His roommate, Mr Ryland says, “came outside, opened the window [and] the street was on fire, grass was on fire.”
That roommate saw the neighbour with burns and whisked her to the hospital as conditions intensified, Mr Ryland says.
Similar scenes were playing out across the region as shocked and panicked residents were caught off-guard by the fires. Governor Jared Polis declared a state of emergency.
“That’s partially due to all of the downed power lines that was caused by the winds, as well as the fire knocking more things over, trees,” Mr Ryland tells The Independent. “I know the National Guard’s out there protecting it from looters, as well, then with the snow and whatnot, I know it’s going to take them a while to clear everything out.”

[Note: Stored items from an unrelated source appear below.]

(** CategoryFilter merges by category name: the builder's filters
    become the given ones over the old ones, so a name that is given
    gets the given values (they replace the old values, they are not
    added to them) and every other name keeps its values.  An empty
    argument changes nothing, two calls are one call with the later
    filters over the earlier, and the order of the loop does not
    matter. *)
Theorem CategoryFilter_merges (filters : gmap string (list string))
    (q : queryState) :
  categoryFilters (CategoryFilter filters q) = filters ∪ categoryFilters q ∧
  (∀ name values, filters !! name = Some values →
     categoryFilters (CategoryFilter filters q) !! name = Some values) ∧
  (∀ name, filters !! name = None →
     categoryFilters (CategoryFilter filters q) !! name
     = categoryFilters q !! name) ∧
  CategoryFilter ∅ q = q ∧
  (∀ later, CategoryFilter later (CategoryFilter filters q)
            = CategoryFilter (later ∪ filters) q) ∧
  (∀ visit, range_order filters visit →
     foldl (λ acc kv, <[kv.1 := kv.2]> acc) (categoryFilters q) visit
     = categoryFilters (CategoryFilter filters q)).
Proof.
  assert (Hcat : ∀ f q0, categoryFilters (CategoryFilter f q0)
                         = f ∪ categoryFilters q0).
  { intros f q0. unfold CategoryFilter. simpl. apply map_fold_insert_union. }
  split; [apply Hcat|]. split; [|split; [|split; [|split]]].
  - intros name values Hname. rewrite Hcat.
    by apply lookup_union_Some_l.
  - intros name Hname. rewrite Hcat. by apply lookup_union_r.
  - destruct q. unfold CategoryFilter. simpl. by rewrite map_fold_empty.
  - intros later. unfold CategoryFilter. simpl.
    rewrite !map_fold_insert_union. by rewrite (assoc_L (∪)).
  - intros visit Hvisit. rewrite Hcat. unfold range_order in Hvisit.
    rewrite (foldl_insert_list_to_map id id visit).
    + assert (prod_map id id <$> visit = visit) as ->.
      { rewrite <-(list_fmap_id visit) at 2. apply list_fmap_ext.
        by intros ? [??]. }
      f_equal. rewrite <-(list_to_map_to_list filters).
      apply list_to_map_proper; [|done].
      rewrite Hvisit. apply NoDup_fst_map_to_list.
    + rewrite list_fmap_id, Hvisit. apply NoDup_fst_map_to_list.
Qed.

(** ** The parameters a query serializes *)

Lemma lookup_when_insert (c : bool) (k v : string) (params : gmap string string) :
  when c <[k := v]> params !! k = if c then Some v else params !! k.
Proof. destruct c; simpl; [apply lookup_insert_eq|done]. Qed.

Ltac params_lookup_hit :=
  unfold ToQueryParams_params; cbv zeta;
  params_lookup_ne; rewrite lookup_when_insert;
  match goal with |- (if ?c then _ else _) = _ => destruct c end;
  [done|]; params_lookup_ne; by rewrite ?lookup_empty.

(** When the optional parameters are in the params map, and with what
    value: start and function only when above zero, snippet and fetch
    only for a list that is not empty (the fields joined by commas),
    the two fetch flags as [*] only when set, and category_filters only
    when there is a filter (the JSON of the filters). *)
Theorem optional_parameters
    (FormatFloat_g Sprintf_f : float64 → string)
    (json_Marshal : gmap string (list string) → string) (q : queryState) :
  let params := ToQueryParams_params FormatFloat_g Sprintf_f json_Marshal q in
  params !! "start"
  = (if bool_decide (0 < start q) then Some (Itoa (start q)) else None) ∧
  params !! "function"
  = (if bool_decide (0 < scoringFunction q)
     then Some (Itoa (scoringFunction q)) else None) ∧
  params !! "snippet"
  = (if bool_decide (0 < length (snippetFields q))%nat
     then Some (Join (snippetFields q) ",") else None) ∧
  params !! "fetch"
  = (if bool_decide (0 < length (fetchFields q))%nat
     then Some (Join (fetchFields q) ",") else None) ∧
  params !! "fetch_variables"
  = (if fetchVariables q then Some "*" else None) ∧
  params !! "fetch_categories"
  = (if fetchCategories q then Some "*" else None) ∧
  params !! "category_filters"
  = (if bool_decide (0 < size (categoryFilters q))%nat
     then Some (json_Marshal (categoryFilters q)) else None).
Proof.
  intros params. unfold params. repeat split; params_lookup_hit.
Qed.

Lemma lookup_when_Some (c : bool)
    (update : gmap string string → gmap string string)
    (params : gmap string string) (k v : string) :
  when c update params !! k = Some v →
  update params !! k = Some v ∨ params !! k = Some v.
Proof. destruct c; simpl; auto. Qed.

Lemma lookup_store_all_Some {K V : Type} (key : K → string) (val : V → string)
    (visit : list (K * V)) (k v : string) : ∀ params,
  store_all key val visit params !! k = Some v →
  (∃ kv, kv ∈ visit ∧ k = key kv.1) ∨ params !! k = Some v.
Proof.
  unfold store_all. induction visit as [|kv visit IH]; intros params Hk;
    simpl in Hk; [by right|].
  apply IH in Hk as [(kv' & Hin & ->)|Hk].
  - left. exists kv'. split; [by right|done].
  - apply lookup_insert_Some in Hk as [[<- _]|[_ Hk]]; [|by right].
    left. exists kv. split; [by left|done].
Qed.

He added: “They’re not allowing anybody back for about a week.
“We’re in a weird spot with the wind and the weather change and then everything kind of being a tinderbox.
“We’ve had bad wildfires the last three years in the mountains that have affected us in the city, where the air quality’s been pretty poor (but) ... not this close to population.
“This is a freak wind accident, pretty much.”
As mentioned by Mr Ryland, authorities were still keeping residents from returning to many hard-hit neighbourhoods for safety reasons.
In Superior and Louisville on Saturday, officials announced that water had been cut off. Boil notices had previously been issued after water demands to put out the fires left residences with untreated water.
Traumatised locals were also dealing with curtailed gas services.
On Friday, one mother, Kathy Patterson, spoke to The Independent at a YMCA in Lafayette, one of a half-dozen refuges set up for those displaced by the fire.
“Thank God for the snow, but again – now we have to worry about frozen pipes,” Ms Patterson said. “The whole town of Louisville has no gas ... we talked to the gas guys, and they were going around to individual houses cutting off the main meter.”
She was told “it might take a few days, because they have to isolate the burn area and cut off their gas before everybody’s back on again”.
The outpouring of support has been overwhelming in Colorado - with shelters so “overrun” by donations that Boulder County Sheriff on Saturday asked the well-meaning public to cease dropping off items - and multiple GoFundMe accounts have been set up for those affected by the fires, including one organised by a friend of Mr Ryland.